While waiting to have be called at the lab I was seated across from an elderly woman whose legs were covered with large scabs. They also had chunks of flesh missing in a couple of areas. I don't know what malady causes this sort of havoc, perhaps Diabetes? All I know is it was damn scary looking and it started me thinking again about aging with fear and trepidation. What will be my fate as the years, now passing at what often feels like warp speed, fly by?

I'm already forgetful. I found myself repeating the same story to a co-worker within a matter of minutes this morning. I listened to my mother on the phone this morning with yet another tale of woe revolving around her relationship with my grandmother and her inability to face the fact that she can no longer live alone. This stuff feeds my neurotic preoccupation with worrying about things I have little control over.

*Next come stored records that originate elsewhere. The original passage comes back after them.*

(* ===== verification/RaftTypes.v ===== *)
(** The data of the Raft plane: [Role] and [LogEntry] of src/consensus.rs and
    the wire types of src/transport.rs. *)

From S2P Require Import Prelude Json Command.

Inductive Role : Type := Follower | Candidate | Leader.

#[export] Instance Role_eq_dec : EqDecision Role.
Proof. solve_decision. Defined.

(** A command is [None] for the no-op of a new leader. *)
Record LogEntry : Type := mkEntry {
  e_term : Z;
  e_index : Z;
  e_proposed_at_ms : Z;
  e_command : option Command
}.

(** ** Messages *)

Record AppendEntriesReq : Type := mkAppendReq {
  ar_term : Z;
  ar_leader_id : string;
  ar_prev_log_index : Z;
  ar_prev_log_term : Z;
  ar_entries : list LogEntry;
  ar_leader_commit : Z;
  ar_command_protocol : Z
}.

Record AppendEntriesResp : Type := mkAppendResp {
  as_term : Z;
  as_success : bool;
  as_match_index : Z;
  as_command_protocol : Z
}.

Record InstallSnapshotReq : Type := mkSnapshotReq {
  sr_term : Z;
  sr_leader_id : string;
  sr_last_included_index : Z;
  sr_last_included_term : Z;
  sr_state : string
}.

Record InstallSnapshotResp : Type := mkSnapshotResp {
  ss_term : Z;
  ss_success : bool;
  ss_match_index : Z
}.

Record RequestVoteReq : Type := mkVoteReq {
  vr_term : Z;
  vr_candidate_id : string;
  vr_last_log_index : Z;
  vr_last_log_term : Z;
  vr_pre_vote : bool
}.

Record RequestVoteResp : Type := mkVoteResp {
  vs_term : Z;
  vs_granted : bool
}.
(* ===== verification/RaftCallback.v ===== *)
(** Which replies a leader believes: src/raft_callback.rs, src/raft_reply.rs and
    the reply checks of src/transport.rs. *)

From S2P Require Import Prelude Json Command RaftTypes.

(** ** Callbacks *)

(** An [Instant] is a number of nanoseconds. *)
Record RequestStamp : Type := mkStamp {
  rs_term : Z;
  rs_sequence : Z;
  rs_sent_at : Z
}.

#[export] Instance RequestStamp_eq_dec : EqDecision RequestStamp.
Proof. solve_decision. Defined.

Inductive CallbackAdmission : Type :=
| HigherTerm (term : Z)
| Current
| Ignore.

Definition classify_callback (current_term : Z) (active : option RequestStamp) (request : RequestStamp)
    (response_term : option Z) (now : Z) : CallbackAdmission :=
  let admission :=
    if negb (bool_decide (active = Some request)) || negb (rs_term request =? current_term) || (now <? rs_sent_at request)
    then Ignore else Current in
  match response_term with
  | Some term => if current_term <? term then HigherTerm term else admission
  | None => admission
  end.

(** [age] and [window] are durations; a missing age is no evidence. *)
Definition contact_is_fresh (age : option Z) (window : Z) : bool := is_some_and age (λ age, age <? window).

Definition advance_contact (previous : option Z) (sent_at : Z) : Z :=
  match previous with Some previous => Z.max previous sent_at | None => sent_at end.

Definition acknowledged_prefix (known requested reported : Z) : option (Z * Z) :=
  if reported <? requested then None
  else let matched := Z.max known requested in Some (matched, sat_add matched 1).

(** ** Replies *)

Inductive ReplyAdmission : Type :=
| IgnoreReply
| ObserveHigherTerm
| Deliver.

Definition admit_replication_reply (request_term requested_index response_term : Z) (success : bool) (reported_index : Z) : ReplyAdmission :=
  match response_term ?= request_term with
  | Lt => IgnoreReply
  | Gt => ObserveHigherTerm
  | Eq => if success && (reported_index <? requested_index) then IgnoreReply else Deliver
  end.

(** [Transport::append_entries] and [Transport::install_snapshot], from the
    answer the peer gave (if one arrived) to the answer the actor sees. *)
Definition transport_append (req : AppendEntriesReq) (answer : option AppendEntriesResp) : option AppendEntriesResp :=
  requested_index ← checked_add (ar_prev_log_index req) (Z.of_nat (length (ar_entries req)));
  response ← answer;
  match admit_replication_reply (ar_term req) requested_index (as_term response) (as_success response) (as_match_index response) with
  | IgnoreReply => None
  | ObserveHigherTerm => Some (mkAppendResp (as_term response) false (as_match_index response) LEGACY_COMMAND_PROTOCOL)
  | Deliver => Some response
  end.

Definition transport_snapshot (req : InstallSnapshotReq) (answer : option InstallSnapshotResp) : option InstallSnapshotResp :=
  response ← answer;
  match admit_replication_reply (sr_term req) (sr_last_included_index req) (ss_term response) (ss_success response) (ss_match_index response) with
  | IgnoreReply => None
  | ObserveHigherTerm => Some (mkSnapshotResp (ss_term response) false (ss_match_index response))
  | Deliver => Some response
  end.

(** ** What an admitted reply proves *)

(** A success the actor sees answers this request in its own term and covers the
    prefix it offered. *)
Lemma transport_append_success req answer resp :
  transport_append req answer = Some resp → as_success resp = true →
  answer = Some resp ∧ as_term resp = ar_term req ∧
  ar_prev_log_index req + Z.of_nat (length (ar_entries req)) ≤ as_match_index resp.
Proof.
  unfold transport_append. intros (i & Hi & (r & Hr & Hm)%bind_Some)%bind_Some Hs.
  apply checked_add_Some in Hi as [-> _]. revert Hm. unfold admit_replication_reply.
  destruct (Z.compare_spec (as_term r) (ar_term req)); [|done|].
  - case_goal; [done|]. intros [= ->]. rewrite Hs in *. bools. destruct_or!; [done|]. bools. split_and!; [done|done|lia].
  - by intros [= <-].
Qed.

Lemma transport_snapshot_success req answer resp :
  transport_snapshot req answer = Some resp → ss_success resp = true →
  answer = Some resp ∧ ss_term resp = sr_term req ∧ sr_last_included_index req ≤ ss_match_index resp.
Proof.
  unfold transport_snapshot. intros (r & Hr & Hm)%bind_Some Hs. revert Hm. unfold admit_replication_reply.
  destruct (Z.compare_spec (ss_term r) (sr_term req)); [|done|].
  - case_goal; [done|]. intros [= ->]. rewrite Hs in *. bools. destruct_or!; [done|]. bools. split_and!; [done|done|lia].
  - by intros [= <-].
Qed.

At work I do get a glimpse at the other end of the spectrum when I come across customers who have made it to their 80's and are still able to navigate pretty well and have maintained their sense of humor and enthusiasm for life. So all hope is not lost.

But these characteristics are not strong with us. Gigi (Grandmother) refers to her residence as jail and reflects unhappily on a life she made near miserable to her her tell it. What my mother does is out of obligation and expectation and is tempered with a large dose of resentment toward her sister who does nothing with or for Mom. And so it goes.....

Oh, to come from a culture where the aged are revered, respected!

I do take some comfort though, in the progression that has occured through the generations. My mom has had a much fuller life and more joy than hers....and so it goes as well. If all goes well, I havein my future, a loving, much younger partner who adores the geriatric set and could see me through the stormy years. IF...the boat doesn't capsize.

*note....I'd say I'm soooooo failing miserably at staying in the present.

Man the lifeboats or smooth sailing??????